We are looking for an procedure through which we can easily list down all the file which are compiled together to make an executable.
Use Case : Suppose, We have large repository and we want to know what all are the files existing in repository which are compiled to make an executable (i.e a.out)
For example :
dwarfdump a.out | grep "NS uri" 0x0000064a [ 9, 0] NS uri: "/home/main.c" 0x000006dd [ 2, 0] NS uri: "/home/zzzz.c" 0x000006f1 [ 2, 0] NS uri: "/home/yyyy.c" 0x00000705 [ 2, 0] NS uri: "/home/xxxx.c" 0x00000719 [ 2, 0] NS uri: "/home/wwww.c"
but it doesn't listed down the all the header files. please suggest.
How to Extract Source Code From Executable with Debug Symbol Available ?

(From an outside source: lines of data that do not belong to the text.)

Lemma drop_equiv x b : head (x :: b) = Drop -> buffer_equiv (x :: b) b.
Proof.
  intros Hh c fs r. assert (head ((x :: b) ++ c) = Drop) as Hc.
  { rewrite head_app; congruence. }
  split.
  - intros Hs. inversion Hs; subst; (done || congruence).
  - intros Hs. by apply scans_drop.
Qed.

(** ** The code refines the specification *)

(** A byte that cannot begin the preamble. *)
Lemma head_not_header b :
  match b with
  | [] => False
  | x :: [] => x <> kHeader1
  | x :: y :: _ => x <> kHeader1 \/ y <> kHeader2
  end -> head b = Drop.
Proof.
  intros H. unfold head. rewrite decide_False; [done|]. intros [k Hk]. unfold preamble in Hk.
  destruct b as [|x [|y [|z b]]]; cbn in Hk; [done|injection Hk as ? ?|injection Hk as ? ? ?
    |injection Hk as ? ? ? ?]; intuition congruence.
Qed.

(** Skipping to the first header is dropping byte by byte. *)
Lemma headerPosition_equiv b :
  (headerPosition b < length b)%nat -> buffer_equiv b (drop (headerPosition b) b).
Proof.
  induction b as [|x b IH]; [cbn; lia|]. destruct b as [|y b]; [cbn; lia|].
  change (headerPosition (x :: y :: b))
    with (if (x =? kHeader1) && (y =? kHeader2) then 0%nat else S (headerPosition (y :: b))).
  destruct ((x =? kHeader1) && (y =? kHeader2)) eqn:E; [done|]. intros Hlt.
  cbn [drop]. etrans; [|apply IH; cbn in *; lia].
  apply drop_equiv, head_not_header.
  apply andb_false_iff in E as [E|E]; reflect_bools; auto.
Qed.

Lemma headerPosition_none b :
  headerPosition b = length b ->
  buffer_equiv b (if List.last b 0 =? kHeader1 then [kHeader1] else []).
Proof.
  induction b as [|x b IH]; [done|]. destruct b as [|y b]; intros Hp.
  - cbn. destruct (Z.eqb_spec x kHeader1) as [->|]; [done|].
    by apply drop_equiv, head_not_header.
  - change (headerPosition (x :: y :: b))
      with (if (x =? kHeader1) && (y =? kHeader2) then 0%nat else S (headerPosition (y :: b))) in Hp.
    destruct ((x =? kHeader1) && (y =? kHeader2)) eqn:E; [done|].
    etrans; [|apply IH; by injection Hp].
    apply drop_equiv, head_not_header.
    apply andb_false_iff in E as [E|E]; reflect_bools; auto.
Qed.

Lemma headerPosition_found b :
  (headerPosition b < length b)%nat ->
  exists rest, drop (headerPosition b) b = kHeader1 :: kHeader2 :: rest.
Proof.
  induction b as [|x b IH]; [cbn; lia|]. destruct b as [|y b]; [cbn; lia|].
  change (headerPosition (x :: y :: b))
    with (if (x =? kHeader1) && (y =? kHeader2) then 0%nat else S (headerPosition (y :: b))).
  destruct ((x =? kHeader1) && (y =? kHeader2)) eqn:E; intros Hlt.
  - reflect_bools. subst. by exists b.
  - cbn [drop]. apply IH. cbn in *. lia.
Qed.

Lemma headerPosition_le b : (headerPosition b <= length b)%nat.
Proof.
  induction b as [|x b IH]; [done|]. destruct b as [|y b]; [done|].
  change (headerPosition (x :: y :: b))
    with (if (x =? kHeader1) && (y =? kHeader2) then 0%nat else S (headerPosition (y :: b))).
  destruct (_ && _); cbn in *; lia.
Qed.

Lemma last_byte x b : (x :: b) !!! (length (x :: b) - 1)%nat = List.last (x :: b) 0.
Proof.
  replace (length (x :: b) - 1)%nat with (length b) by (simpl; lia).
  revert x. induction b as [|y b IH]; intros x; [done|]. apply (IH y).
Qed.

(** What one turn does, seen from the specification. *)
Definition turn_ok (b : list Z) (t : Turn) : Prop :=
  match t with
  | Break b' =>
      buffer_equiv b b' /\ (length b' < 9)%nat
      /\ exists r, head r = Wait /\ buffer_equiv b' r
  | Continue b' => buffer_equiv b b' /\ (length b' < length b)%nat
  | Push f b' =>
      (length b' < length b)%nat
      /\ exists d, buffer_equiv b d /\ head d = Take f /\ b' = drop 9 d
  end.

Lemma turn_after_header b d :
  buffer_equiv b d -> (length d <= length b)%nat ->
  (exists rest, d = kHeader1 :: kHeader2 :: rest) ->
  turn_ok b
    (if (length d <? 3)%nat then Break d
     else if negb (d !!! 2%nat =? kPayloadLength) then Continue (drop 1 d)
     else if (length d <? Z.to_nat (d !!! 2%nat) + 6)%nat then Break d
     else match (decode (take (Z.to_nat (d !!! 2%nat) + 6) d)).1 with
          | Some f => Push f (drop (Z.to_nat (d !!! 2%nat) + 6) d)
          | None => Continue (drop 1 d)
          end).
Proof.
  intros Heq Hle [rest ->]. destruct rest as [|z rest].
  { cbn -[head]. split_and!; [done|lia|]. by exists [kHeader1; kHeader2]. }
  rewrite (proj2 (Nat.ltb_ge _ 3)) by (simpl; lia).
  change ((kHeader1 :: kHeader2 :: z :: rest) !!! 2%nat) with z.
  destruct (Z.eqb_spec z kPayloadLength) as [->|Hz]; cbn [negb].
  - change (Z.to_nat kPayloadLength + 6)%nat with 9%nat.
    set (d := kHeader1 :: kHeader2 :: kPayloadLength :: rest) in *.
    assert (take 3 d `prefix_of` preamble) as Hp by done.
    destruct (Nat.ltb_spec (length d) 9) as [Hlt|Hge].
    + cbn [turn_ok]. split_and!; [done|lia|]. exists d. split; [|done].
      unfold head. by rewrite decide_True, (proj2 (Nat.ltb_lt _ _)).
    + assert (head d = match (decode (take 9 d)).1 with Some f => Take f | None => Drop end) as Hh.
      { unfold head. by rewrite decide_True, (proj2 (Nat.ltb_ge _ _)). }
      destruct (decode (take 9 d)).1 as [f|].
      * cbn [turn_ok]. split; [rewrite length_drop; lia|]. by exists d.
      * cbn [turn_ok]. split; [|rewrite length_drop; lia]. etrans; [done|]. by apply drop_equiv.
  - split; [|simpl in *; lia]. etrans; [done|]. apply drop_equiv.
    unfold head. rewrite decide_False; [done|].
    intros [k Hk]. by injection Hk.
Qed.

You cannot do that. I guess you are on Linux/x86-64 (and your question is operating system and ABI specific, and debugging format specific). Of course, you should pass
-g (or even
-g3) to all the
gcc compilation commands for your executable. Without that
-g3 option used to compile every translation unit (including perhaps those of shared libraries!) you might not have enough information.
Even with debug information in DWARF format, the ELF executable don't contain source code, but only references to source code (e.g. source file path, position as line and column numbers). So the debug information contains stuff like file
src/foo.c, line 34 column 5 (but don't give anything about the content of
src/foo.c near that position). Of course once
gdb knows the file path
src/foo.c it is able to read that source file (if available and up to date w.r.t. executable) so it can list it.
Extracting that debugging meta-data is a different question. Once you have understood DWARF you could use tools like
addr2line or dwarfdump or libdwarf; and you could also script
gdb (recent versions of GDB may be extendable in Python or in Guile) and use it on your ELF executable.
Perhaps you should consider Ian Taylor's libbacktrace. It uses the DWARF information to provide nice looking backtraces at runtime.
i have only
a.outthen i want to list done file names
You might try
dwarfdump -i | grep DW_AT_decl_file and you could use some GNU
awk command instead of
grep. You need to dive into the details of DWARF specifications and you need to understand more about the elf(5) format.
It doesn't listed down the all the header files
This is expected. Most header files don't contain any code, only declarations (e.g.
printf is not implemented in
<stdio.h> but in some C source file of your C standard library, e.g. in
tree/src/stdio/printf.c if you use musl-libc; it is just declared in
/usr/include/stdio.h). DWARF (and other debug information formats) are describing the binary code. And some header files get included only to give access to a few preprocessor macros (which get expanded or skipped at preprocessing time).
If your question is how to use
gdb, then please read the Debugging with GDB manual.
If your question is about decompilers, be aware that it is an impossible task in general (e.g. because of Rice's theorem). BTW, programs inside most Linux distributions are generally free software, so it is quite easy to get the source code (and you could even avoid using proprietary software on Linux).
BTW, you could also do more things at compilation time by passing more flags to
gcc. You might pass
-M (etc...) to
gcc (in addition of
-g). You could even consider writing your own GCC plugin to collect the information you want in some database (but that is probably not worth the effort). You could also consider improving your build automation (e.g. adding more into your
Makefile) to collect such information. BTW, many large C programs use some metaprogramming techniques by having some
.c files perhaps containing
#line directives generated by tools (e.g. bison) or scripts, then what kind of file path do you want to keep ??
We are looking for an procedure through which we can easily list down all the files which are compiled together to make an executable.
If you are writing that executable and compiling it from its source code, I would suggest collecting that information at build time. It could be as trivial as passing some
-H flag to
gcc, perhaps into some generated
timestamp.c file (see this for inspiration; but your
timestamp.c might contain information provided by
gcc -M etc...). Your timestamp file might contain
git version control metadata (like generated in this
Makefile). Read also about reproducible builds and about package managers.